United States v. Seng, 459 F.Supp.3d 527, 537 (S.D.N.Y. 2020), rev'd on reconsideration on other grounds, No. S5 15-CR-706 (VSB), 2021 WL 961749 (S.D.N.Y. Mar. 15, 2021).

In the District of New Mexico, at least three judges have found that the Government's interpretation of the statute is correct. See, e.g., United States v. Olsson, No. 13-CR-2051 KWR, 2020 WL 6869979, at *1 (D.N.M. Nov. 23, 2020); United States v. Llantada, No. CR 14-832 KG, 2020 WL 6822827, at *2 (D.N.M. Nov. 20, 2020); United States v. Valenzuela, No. 15-CR-01460-WJ, 2020 WL 5439803, at *1 (D.N.M. Sept. 10, 2020). Two judges have disagreed with the Government's position. See United States v. Bell, No. CR 00-1425 JAP, 2020 WL 5505505, at *3 (D.N.M. Sept. 10, 2020); United States v. Garcia, No. 17-CR-02242-MV, 2021 WL 258238, at *3 (D.N.M. Jan. 26, 2021). In Garcia, United States District Judge Martha Vázquez questioned in dicta, “Why include the 30 day wait period if its only function is to prompt the warden to respond faster but does not restrict the overall timeframe of an appeal to the BOP?” See 2021 WL 258238, at *3 (quoting United States v. Carter, 469 F.Supp.3d 583, 587 (S.D. W.Va. 2020)). Mr. Bowyer argues something similar, noting that while the Director of the BOP must respond to an appeal within 20 days of receipt, the regulation does not provide a similar “time limit for a rejection by the General Counsel or the Regional Director.” (Doc. 46 at 3.) See also 28 C.F.R. § 542.15(a). Yet, this is not the situation that Mr. Bowyer faces, and the Court need not consider it at this juncture.

Judge Vázquez also opined in Garcia that “while the Tenth Circuit has not squarely addressed this issue, its discussion of the lapse provision in a recent unpublished decision suggests that it would likely be sympathetic to the straightforward reading Mr. Garcia advances.” 2021 WL 258238, at *3 (citing United States v. Springer, 820 Fed.Appx. 788, 791 (10th Cir. July 15, 2020) (stating that the exhaustion requirement is satisfied if an inmate has requested that the BOP move for compassionate release on their behalf and “thirty days have passed since the ‘warden of the [inmate]'s facility' received a compassionate-release request from the inmate”)). The undersigned is not convinced that Springer compels the court to adopt Mr.

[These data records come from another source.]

(** What a request that was answered with a new booking has written. *)
Lemma book_Done e r s q p rt pricing s' y : numbered s -> find_by_key s q = None ->
  book e r s q p rt pricing = (s', Done y) ->
  exists s1 flow s3 t, let x := new_stay e q (Z.of_nat (length (st_bookings s)) + 1)
      (dr_booking_reference r) p rt pricing flow in
    same_core s s1 /\ st_blocks s1 = st_blocks s /\ t ∈ [PENDING_APPROVAL; PENDING_PAYMENT]
    /\ (let s2 := with_bookings s1 (st_bookings s ++ [x]) in
        s3 = if bq_skip_hold_creation q then convert_holds s2 x
             else hold_inventory e s2 x (bq_guest_user_id q))
    /\ st_bookings s' = st_bookings s ++ [with_booking x (set_status x (enum_value t))]
    /\ st_properties s' = st_properties s /\ st_room_types s' = st_room_types s
    /\ st_blocks s' = st_blocks s3
    /\ (y = with_booking x (set_status x (enum_value t)) \/ find_by_key s' q = Some y).
Proof.
  intros Hnum Hnone. unfold book.
  pose proof (flow_core s p (bq_payment_timing q)) as (B & L & T).
  pose proof (flow_properties s p (bq_payment_timing q)) as [Pr Ib].
  destruct (_determine_booking_flow_type _ _ _) as [s1 flow]. simpl in *.
  rewrite B. remember (new_stay _ _ _ _ _ _ _ _) as x eqn:Hsame. unfold race_resolved.
  destruct (insert_stay s1 x) as [s2|] eqn:Hins.
  2:{ replace (find_by_key s1 q) with (find_by_key s q) by (unfold find_by_key; by rewrite B).
      by rewrite Hnone. }
  apply insert_stay_Some in Hins as ->. set (s2 := with_bookings s1 (st_bookings s1 ++ [x])).
  set (s3 := if bq_skip_hold_creation q then _ else _).
  assert (B3 : st_bookings s3 = st_bookings s ++ [x] /\ st_properties s3 = st_properties s
    /\ st_room_types s3 = st_room_types s).
  { unfold s3. destruct (bq_skip_hold_creation q).
    - rewrite convert_bookings, convert_properties. simpl. rewrite B. split_and!; try done.
      unfold convert_holds. destruct (id_of _); simpl; done.
    - destruct (hold_inventory_tables e s2 x (bq_guest_user_id q)) as (-> & -> & ->). simpl.
      by rewrite B. }
  destruct B3 as (B3 & P3 & T3).
  destruct (to_waiting e s3 x q) as [[s4 x']|] eqn:Hw; [|done].
  apply (to_waiting_Ok e s3 (st_bookings s) x q s4 x') in Hw as (B4 & P4 & L4 & I4 & T4 & t & Ht & ->); try done.
  2:{ intros z Hz. rewrite Hsame. by apply numbered_fresh. }
  destruct (PaymentStateMachine.add_event _ _) as [pays|].
  - intros [= <- <-]. exists s1, flow, s3, t. rewrite <- Hsame. split_and!; try done;
      first [unfold s3, s2; by rewrite B|(simpl; rewrite B4; rewrite Hsame; reflexivity)|simpl; congruence|left; rewrite Hsame; reflexivity].
  - intros H. injection H as Hs Hy. subst s'. exists s1, flow, s3, t. rewrite <- Hsame. split_and!; try done;
      try first [unfold s3, s2; by rewrite B|(simpl; rewrite B4; rewrite Hsame; reflexivity)|simpl; congruence].
    right. destruct (find_by_key _ q) as [z|] in Hy |- *; [|done]. by injection Hy as <-.
Qed.

Lemma find_last {A} (f : A -> bool) B y : List.find f B = None -> f y = true ->
  List.find f (B ++ [y]) = Some y.
Proof.
  intros HB Hy. induction B as [|z B IH]; simpl in *; [by rewrite Hy|].
  destruct (f z); [done|]. by apply IH.
Qed.

(** A booking is created once per idempotency key. Repeating a request that
    was answered with a booking, at any later time and with whatever dates of
    the clock, answers the same booking and writes nothing. *)
Theorem booked_once_per_key e r s q s' x : numbered s -> truthy (bq_idempotency_key q) = true ->
  create_booking e r s q = (s', Done x) ->
  find_by_key s' q = Some x /\ forall e' r', create_booking e' r' s' q = (s', Done x).
Proof.
  intros Hnum Hkey Hc.
  assert (Hadm : exists p, get_property s (bq_property_id q) = Some p /\ can_be_booked p = true
    /\ bq_check_in q < bq_check_out q /\ 1 <= bq_rooms_requested q
    /\ st_properties s' = st_properties s /\ find_by_key s' q = Some x).
  { unfold create_booking in Hc. destruct (check_request e s q) as [m|[z|p rt]] eqn:Ha; [done| |].
    - injection Hc as <- <-. unfold check_request in Ha. destruct (Z.leb_spec (bq_check_out q) (bq_check_in q)); [done|].
      destruct (Z.ltb_spec (bq_rooms_requested q) 1); [done|].
      destruct (get_property _ _) as [p|]; [|done]. destruct (can_be_booked p) eqn:Hb; [|done]. simpl in Ha.
      exists p. destruct (find_by_key s q) eqn:Hk; [by simplify_eq|]. exfalso.
      destruct (occupancy _ _ _); [done|]. destruct (anti_abuse _ _ _); [done|].
      by destruct (check_inventory _ _ _).
    - destruct (price _ _ _ _) as [pricing|[]]; try done.
      apply check_request_Accepted in Ha as Ha'. destruct Ha' as (Hp & Hb & Hk & _ & _).
      apply (book_Done _ _ _ _ _ _ _ _ _ Hnum Hk) in Hc
        as (s1 & flow & s3 & t & _ & _ & _ & _ & HB & HP & _ & _ & Hy).
      unfold check_request in Ha. destruct (Z.leb_spec (bq_check_out q) (bq_check_in q)); [done|].
      destruct (Z.ltb_spec (bq_rooms_requested q) 1); [done|].
      exists p. split_and!; try done. destruct Hy as [->|Hy]; [|done].
      unfold find_by_key in *. rewrite Hkey, HB in *. apply find_last; [done|]. simpl.
      by rewrite !bool_decide_eq_true_2. }
  destruct Hadm as (p & Hp & Hb & Hd & Hr & HP & Hk). split; [done|]. intros e' r'.
  unfold create_booking, check_request, get_property. rewrite HP. fold (get_property s (bq_property_id q)).
  rewrite Hp, Hb, Hk. destruct (Z.leb_spec (bq_check_out q) (bq_check_in q)); [lia|].
  by destruct (Z.ltb_spec (bq_rooms_requested q) 1); [lia|].
Qed.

Bowyer's interpretation, however, as the Tenth Circuit did not directly consider the question at issue in this case. See United States v. Harris, 505 F.Supp.3d 1152, 1156-57 (D. Kan. 2020) (considering Springer in the context of deciding exhaustion). Finally, the defendant in Garcia received the warden's response after the 30-day time limit; thus, although Judge Vázquez offered a reasoned opinion, the issue was not squarely before the court. See Garcia, See 2021 WL 258238, at *3 (noting that the warden responded after 33 days of the inmate's request).

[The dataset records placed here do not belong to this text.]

Record market : Type := {
  mk_stay : StayModel.store;
  mk_wallet : Ledger.store;
  mk_commissions : list BookingCommission;
  mk_members : list OrganisationMember;
}.

Definition with_stay (m : market) (s : StayModel.store) : market := {|
  mk_stay := s; mk_wallet := mk_wallet m; mk_commissions := mk_commissions m;
  mk_members := mk_members m |}.
Definition with_wallet (m : market) (w : Ledger.store) : market := {|
  mk_stay := mk_stay m; mk_wallet := w; mk_commissions := mk_commissions m;
  mk_members := mk_members m |}.
Definition with_commission_rows (m : market) (l : list BookingCommission) : market := {|
  mk_stay := mk_stay m; mk_wallet := mk_wallet m; mk_commissions := l;
  mk_members := mk_members m |}.

(** The exceptions that the operations turn into answers. *)
Inductive escrow_error : Type :=
  | WalletRaised (e : wallet_error)
  | PlatformOrgNotConfigured
  | PlatformAccountNotFound
  | WalletAccountNotFound (user_id : Z)
  | SigningKeyNotConfigured
  | InvalidBookingId
  | PostgresRequired
  | DecimalRaised (e : dec_error)
  | TransitionRaised (e : booking_error)
  | UniqueViolation.

(** Where and by whom an operation runs: the two services' environments (the
    session's user is the wallet's), the configuration, the roles, whether the
    database is PostgreSQL and the advisory lock of the booking was free, and the
    text of an exception. *)
Record market_env : Type := {
  me_stay : StayModel.env;
  me_wallet : wallet_env;
  me_platform_org_id : option Z;
  me_commission_pct : option dec;
  me_is_admin : Z -> bool;               (* has_global_role of the four roles *)
  me_manages_any : Z -> bool;            (* can(user, "accommodation.manage") *)
  me_postgresql : bool;
  me_lock_free : bool;
  me_error_text : escrow_error -> string;
}.

(** [(True, None)], [(False, message)] ... *)
Abbreviation reply := (bool * option string)%type.
Definition yes (msg : string) : reply := (true, Some msg).
Definition no (msg : string) : reply := (false, Some msg).

(** [current_user.id] of an authenticated session. *)
Definition actor (e : market_env) : option Z := su_user_id <$> we_user (me_wallet e).

(** * Refund workflows *)

(** [workflow.update({...})] *)
Definition w_update (w : refund_workflow) (l : list (string * meta_value)) : refund_workflow :=
  foldl (fun w kv => <[kv.1 := kv.2]> w) w l.

(** [list(workflow.get("risk_flags") or [])]; the code stores lists there. *)
Definition risk_flags (w : refund_workflow) : list string :=
  match w !! "risk_flags"%string with Some (MList l) => l | _ => [] end.

(** [list(dict.fromkeys(l))]: the first of equal texts. *)
Fixpoint fromkeys_from (seen l : list string) : list string :=
  match l with
  | [] => []
  | f :: l => if str_in f seen then fromkeys_from seen l else f :: fromkeys_from (f :: seen) l
  end.
Definition fromkeys (l : list string) : list string := fromkeys_from [] l.

Definition add_flags (w : refund_workflow) (l : list string) : meta_value :=
  MList (fromkeys (risk_flags w ++ l)).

In sum, the Court finds that under the circumstances here, where Mr. Bowyer concedes that he received a response from the warden within 30 days and failed to pursue the available administrative appeal process, the Court finds that the request is not exhausted and must be dismissed.

Even if Mr. Bowyer had exhausted his administrative remedies, the Court would deny his motion for at least two reasons. First, while Tucson FCI has 133 inmates who have recovered from COVID-19, it appears that the facility has gotten the pandemic under control for the moment and currently has no positive inmate cases. See COVID-19 Coronavirus, Federal Bureau of Prisons, https://www.bop.gov/coronavirus/ (last visited Aug. 10, 2021). And second, although Mr. Bowyer has Parkinson's disease and cites to two medical studies that have “shown that infection with COVID-19 may cause an acceleration of the progression of Parkinson's Disease” and that “Parkinson's Disease results in a higher case fatality rate for COVID-19[, ]” (Doc. 44 at 3 (citations omitted)), the Court finds that Mr. Bowyer does not have a medical condition that warrants compassionate release at this time. The undersigned's practice has been to rely on the CDC's website as “an evidence-based resource” in considering what underlying medical conditions are correlated with a “higher risk of developing severe outcomes of COVID-19.” See Underlying Medical Conditions, CDC, https://www.cdc.gov/coronavirus/2019-ncov/hcp/clinical-care/ underlyingconditions.html (updated May 13, 2021). As of the date of this Opinion, the CDC has not included Parkinson's Disease as one of these conditions. See Id. (noting that the website does not provide an exhaustive list of underlying conditions and “includes only conditions with sufficient evidence to draw conclusions”). Consequently, the Court would likely not grant the relief Mr. Bowyer seeks even if he had demonstrated exhaustion.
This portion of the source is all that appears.